--- START ---

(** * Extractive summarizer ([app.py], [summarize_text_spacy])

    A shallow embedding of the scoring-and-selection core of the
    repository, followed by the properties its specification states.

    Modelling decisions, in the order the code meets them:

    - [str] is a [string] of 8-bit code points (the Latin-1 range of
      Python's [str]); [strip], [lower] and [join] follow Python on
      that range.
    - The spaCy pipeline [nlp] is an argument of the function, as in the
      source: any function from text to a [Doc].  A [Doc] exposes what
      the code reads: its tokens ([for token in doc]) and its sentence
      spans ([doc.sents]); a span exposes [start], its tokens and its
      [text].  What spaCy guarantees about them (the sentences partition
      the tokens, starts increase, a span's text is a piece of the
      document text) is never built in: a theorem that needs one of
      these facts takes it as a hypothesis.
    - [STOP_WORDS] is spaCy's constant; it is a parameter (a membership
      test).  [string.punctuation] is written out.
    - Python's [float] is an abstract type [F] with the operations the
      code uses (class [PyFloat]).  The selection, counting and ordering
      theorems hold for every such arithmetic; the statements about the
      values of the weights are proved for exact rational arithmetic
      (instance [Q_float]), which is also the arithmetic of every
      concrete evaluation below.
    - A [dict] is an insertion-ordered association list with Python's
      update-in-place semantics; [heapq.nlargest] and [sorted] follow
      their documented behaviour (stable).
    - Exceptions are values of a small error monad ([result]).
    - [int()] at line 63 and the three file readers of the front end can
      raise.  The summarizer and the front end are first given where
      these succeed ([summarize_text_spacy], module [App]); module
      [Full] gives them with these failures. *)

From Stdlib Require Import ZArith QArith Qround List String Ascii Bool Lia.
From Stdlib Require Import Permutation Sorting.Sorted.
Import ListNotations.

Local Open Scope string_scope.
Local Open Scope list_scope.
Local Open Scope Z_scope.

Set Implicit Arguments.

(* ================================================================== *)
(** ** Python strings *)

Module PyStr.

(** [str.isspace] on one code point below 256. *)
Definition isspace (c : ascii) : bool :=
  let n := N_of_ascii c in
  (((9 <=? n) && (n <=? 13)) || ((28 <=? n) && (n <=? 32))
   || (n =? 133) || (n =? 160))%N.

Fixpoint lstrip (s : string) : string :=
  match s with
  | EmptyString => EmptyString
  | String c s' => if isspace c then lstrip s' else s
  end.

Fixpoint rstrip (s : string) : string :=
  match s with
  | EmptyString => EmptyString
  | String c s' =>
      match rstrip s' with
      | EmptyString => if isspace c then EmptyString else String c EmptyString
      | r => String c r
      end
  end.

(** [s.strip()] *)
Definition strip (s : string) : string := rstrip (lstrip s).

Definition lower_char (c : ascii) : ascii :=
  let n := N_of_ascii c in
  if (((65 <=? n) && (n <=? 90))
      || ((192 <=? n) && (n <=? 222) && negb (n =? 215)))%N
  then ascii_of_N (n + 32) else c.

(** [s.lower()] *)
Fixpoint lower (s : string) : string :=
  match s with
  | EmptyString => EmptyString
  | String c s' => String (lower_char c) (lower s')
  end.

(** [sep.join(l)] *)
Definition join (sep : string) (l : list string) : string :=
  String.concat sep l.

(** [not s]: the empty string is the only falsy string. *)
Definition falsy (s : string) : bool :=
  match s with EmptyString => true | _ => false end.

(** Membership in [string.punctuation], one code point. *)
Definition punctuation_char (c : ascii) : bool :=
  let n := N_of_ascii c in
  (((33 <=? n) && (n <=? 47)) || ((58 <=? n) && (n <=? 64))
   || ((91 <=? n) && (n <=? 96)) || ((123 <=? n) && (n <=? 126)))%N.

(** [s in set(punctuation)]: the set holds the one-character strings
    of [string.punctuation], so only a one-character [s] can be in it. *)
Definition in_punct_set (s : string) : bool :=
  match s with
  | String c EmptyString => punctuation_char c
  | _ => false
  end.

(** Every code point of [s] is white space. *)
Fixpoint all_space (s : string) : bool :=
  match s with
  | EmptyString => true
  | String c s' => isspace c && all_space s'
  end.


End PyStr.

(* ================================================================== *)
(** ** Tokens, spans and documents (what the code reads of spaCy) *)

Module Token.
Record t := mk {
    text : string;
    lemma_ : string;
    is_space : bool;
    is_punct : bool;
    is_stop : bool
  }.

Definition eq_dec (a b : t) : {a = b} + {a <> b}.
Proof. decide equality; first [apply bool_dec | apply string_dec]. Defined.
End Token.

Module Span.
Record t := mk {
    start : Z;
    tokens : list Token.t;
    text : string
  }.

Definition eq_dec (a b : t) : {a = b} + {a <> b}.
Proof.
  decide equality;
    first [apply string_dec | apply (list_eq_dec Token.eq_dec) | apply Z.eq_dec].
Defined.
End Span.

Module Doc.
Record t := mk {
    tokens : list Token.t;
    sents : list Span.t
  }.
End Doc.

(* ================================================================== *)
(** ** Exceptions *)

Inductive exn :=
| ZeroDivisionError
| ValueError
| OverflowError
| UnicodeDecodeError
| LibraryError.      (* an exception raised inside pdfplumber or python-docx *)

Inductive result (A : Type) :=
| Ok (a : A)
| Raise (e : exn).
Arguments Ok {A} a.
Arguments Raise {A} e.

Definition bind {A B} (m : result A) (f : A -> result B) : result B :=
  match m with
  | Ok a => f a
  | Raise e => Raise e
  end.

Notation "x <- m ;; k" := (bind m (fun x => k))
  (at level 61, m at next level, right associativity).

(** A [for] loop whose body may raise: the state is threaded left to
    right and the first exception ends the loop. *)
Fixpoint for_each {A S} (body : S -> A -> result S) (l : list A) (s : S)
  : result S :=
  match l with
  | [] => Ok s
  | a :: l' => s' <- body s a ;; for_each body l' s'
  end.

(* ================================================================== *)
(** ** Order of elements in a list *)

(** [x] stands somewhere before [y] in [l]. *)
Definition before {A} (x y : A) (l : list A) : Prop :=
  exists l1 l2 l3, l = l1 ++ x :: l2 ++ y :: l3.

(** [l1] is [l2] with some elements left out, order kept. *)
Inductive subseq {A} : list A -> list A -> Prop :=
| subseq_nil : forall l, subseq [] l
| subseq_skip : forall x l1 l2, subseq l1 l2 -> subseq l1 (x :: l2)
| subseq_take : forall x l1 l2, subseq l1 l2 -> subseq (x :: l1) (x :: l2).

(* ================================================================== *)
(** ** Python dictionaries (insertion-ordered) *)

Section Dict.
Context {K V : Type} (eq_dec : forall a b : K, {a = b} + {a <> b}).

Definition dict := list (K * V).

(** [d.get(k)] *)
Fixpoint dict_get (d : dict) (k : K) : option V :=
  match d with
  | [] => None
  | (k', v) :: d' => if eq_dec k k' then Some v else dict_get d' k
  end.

--- END ---

◆ **Task brief**
Report how many lines in the material contain the word "bind", writing the number and nothing more.

◆ **Output below**
2